What is needed:
Select, from the data, each line where "ErrSpanContextNotFound" occurs.

(Data excerpts)
++++++++++

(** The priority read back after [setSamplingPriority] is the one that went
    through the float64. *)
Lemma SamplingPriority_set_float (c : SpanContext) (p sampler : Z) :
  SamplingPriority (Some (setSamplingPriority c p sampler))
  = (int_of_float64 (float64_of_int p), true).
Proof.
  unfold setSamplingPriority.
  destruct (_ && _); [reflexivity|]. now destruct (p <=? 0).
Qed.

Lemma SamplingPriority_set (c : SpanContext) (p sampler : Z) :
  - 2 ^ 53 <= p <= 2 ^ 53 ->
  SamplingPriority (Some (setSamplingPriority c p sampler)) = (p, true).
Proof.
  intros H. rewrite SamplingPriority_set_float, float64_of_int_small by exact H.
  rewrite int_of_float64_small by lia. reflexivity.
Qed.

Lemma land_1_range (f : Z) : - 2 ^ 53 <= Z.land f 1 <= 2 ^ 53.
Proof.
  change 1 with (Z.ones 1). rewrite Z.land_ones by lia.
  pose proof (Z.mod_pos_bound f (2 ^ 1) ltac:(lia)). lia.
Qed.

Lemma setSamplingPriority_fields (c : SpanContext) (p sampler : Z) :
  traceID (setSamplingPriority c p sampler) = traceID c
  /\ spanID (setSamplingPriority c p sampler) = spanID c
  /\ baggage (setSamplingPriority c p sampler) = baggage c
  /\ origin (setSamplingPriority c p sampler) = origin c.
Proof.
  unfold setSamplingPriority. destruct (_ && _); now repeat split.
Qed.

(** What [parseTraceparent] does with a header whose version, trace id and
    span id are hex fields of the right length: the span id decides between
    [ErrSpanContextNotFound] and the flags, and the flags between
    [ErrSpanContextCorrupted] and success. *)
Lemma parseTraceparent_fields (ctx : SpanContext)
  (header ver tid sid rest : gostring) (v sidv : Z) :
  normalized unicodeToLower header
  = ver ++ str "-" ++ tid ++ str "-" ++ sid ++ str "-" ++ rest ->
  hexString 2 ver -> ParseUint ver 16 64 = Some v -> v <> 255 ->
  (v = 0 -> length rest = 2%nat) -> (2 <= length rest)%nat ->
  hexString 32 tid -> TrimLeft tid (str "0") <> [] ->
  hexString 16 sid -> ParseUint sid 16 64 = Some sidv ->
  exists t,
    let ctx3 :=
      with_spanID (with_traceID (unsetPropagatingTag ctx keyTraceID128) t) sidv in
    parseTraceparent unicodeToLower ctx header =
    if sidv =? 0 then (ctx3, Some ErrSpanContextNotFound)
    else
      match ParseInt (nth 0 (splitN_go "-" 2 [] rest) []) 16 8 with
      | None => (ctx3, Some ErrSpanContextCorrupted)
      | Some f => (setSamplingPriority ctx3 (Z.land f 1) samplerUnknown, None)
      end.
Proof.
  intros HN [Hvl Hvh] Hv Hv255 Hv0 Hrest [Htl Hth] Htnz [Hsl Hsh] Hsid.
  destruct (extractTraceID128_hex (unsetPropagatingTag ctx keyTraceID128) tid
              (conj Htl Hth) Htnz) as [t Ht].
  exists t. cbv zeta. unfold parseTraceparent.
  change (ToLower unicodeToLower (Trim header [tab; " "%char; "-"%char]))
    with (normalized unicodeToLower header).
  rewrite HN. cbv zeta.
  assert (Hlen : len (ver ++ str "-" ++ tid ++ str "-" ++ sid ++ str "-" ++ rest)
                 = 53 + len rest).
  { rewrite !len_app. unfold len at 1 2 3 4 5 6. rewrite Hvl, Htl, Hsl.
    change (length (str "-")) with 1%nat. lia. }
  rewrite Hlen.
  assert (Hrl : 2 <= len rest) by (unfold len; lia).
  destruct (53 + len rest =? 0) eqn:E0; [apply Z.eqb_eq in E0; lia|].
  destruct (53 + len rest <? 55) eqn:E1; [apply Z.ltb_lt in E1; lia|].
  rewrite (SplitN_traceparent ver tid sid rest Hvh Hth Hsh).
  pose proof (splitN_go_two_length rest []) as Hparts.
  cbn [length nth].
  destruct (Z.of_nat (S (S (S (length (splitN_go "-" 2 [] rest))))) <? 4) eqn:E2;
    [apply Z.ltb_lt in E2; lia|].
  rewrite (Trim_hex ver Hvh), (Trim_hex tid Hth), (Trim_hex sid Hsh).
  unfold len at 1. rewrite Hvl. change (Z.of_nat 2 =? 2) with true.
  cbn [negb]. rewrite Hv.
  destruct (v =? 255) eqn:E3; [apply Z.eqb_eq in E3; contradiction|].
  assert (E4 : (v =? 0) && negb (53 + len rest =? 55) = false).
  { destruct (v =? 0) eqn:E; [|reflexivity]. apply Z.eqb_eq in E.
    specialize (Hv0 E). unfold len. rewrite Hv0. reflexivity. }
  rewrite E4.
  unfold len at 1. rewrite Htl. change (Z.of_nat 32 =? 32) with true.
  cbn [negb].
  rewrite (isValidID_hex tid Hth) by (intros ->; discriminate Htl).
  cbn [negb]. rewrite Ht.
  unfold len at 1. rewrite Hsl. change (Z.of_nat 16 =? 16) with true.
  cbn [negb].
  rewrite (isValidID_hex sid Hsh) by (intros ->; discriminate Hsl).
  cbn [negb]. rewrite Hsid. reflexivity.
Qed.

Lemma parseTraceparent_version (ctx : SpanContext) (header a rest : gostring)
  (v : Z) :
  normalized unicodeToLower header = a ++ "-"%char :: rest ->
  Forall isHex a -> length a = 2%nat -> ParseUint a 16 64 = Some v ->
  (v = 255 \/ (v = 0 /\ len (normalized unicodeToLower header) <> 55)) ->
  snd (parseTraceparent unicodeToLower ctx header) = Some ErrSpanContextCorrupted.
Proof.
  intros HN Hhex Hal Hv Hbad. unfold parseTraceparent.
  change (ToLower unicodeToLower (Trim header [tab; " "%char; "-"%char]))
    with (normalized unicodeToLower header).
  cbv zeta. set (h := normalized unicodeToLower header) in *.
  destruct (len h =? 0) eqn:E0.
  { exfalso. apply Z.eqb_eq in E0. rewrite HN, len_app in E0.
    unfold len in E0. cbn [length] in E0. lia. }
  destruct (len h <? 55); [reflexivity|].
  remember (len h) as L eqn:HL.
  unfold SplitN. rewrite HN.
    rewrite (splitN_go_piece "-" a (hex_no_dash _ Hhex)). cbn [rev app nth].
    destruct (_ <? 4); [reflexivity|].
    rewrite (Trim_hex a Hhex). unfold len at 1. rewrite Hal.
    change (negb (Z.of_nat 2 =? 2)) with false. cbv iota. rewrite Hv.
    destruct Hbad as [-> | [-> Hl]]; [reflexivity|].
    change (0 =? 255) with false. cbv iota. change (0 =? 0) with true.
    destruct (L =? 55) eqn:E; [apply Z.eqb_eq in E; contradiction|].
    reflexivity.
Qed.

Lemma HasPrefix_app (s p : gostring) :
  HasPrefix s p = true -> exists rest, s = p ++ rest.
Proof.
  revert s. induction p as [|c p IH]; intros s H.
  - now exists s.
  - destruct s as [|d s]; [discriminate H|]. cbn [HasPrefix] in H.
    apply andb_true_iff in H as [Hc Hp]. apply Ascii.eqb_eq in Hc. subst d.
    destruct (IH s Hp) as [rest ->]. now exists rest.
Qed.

++++++++++

Response for this exercise:
    [ErrSpanContextNotFound] and the flags, and the flags between
    if sidv =? 0 then (ctx3, Some ErrSpanContextNotFound)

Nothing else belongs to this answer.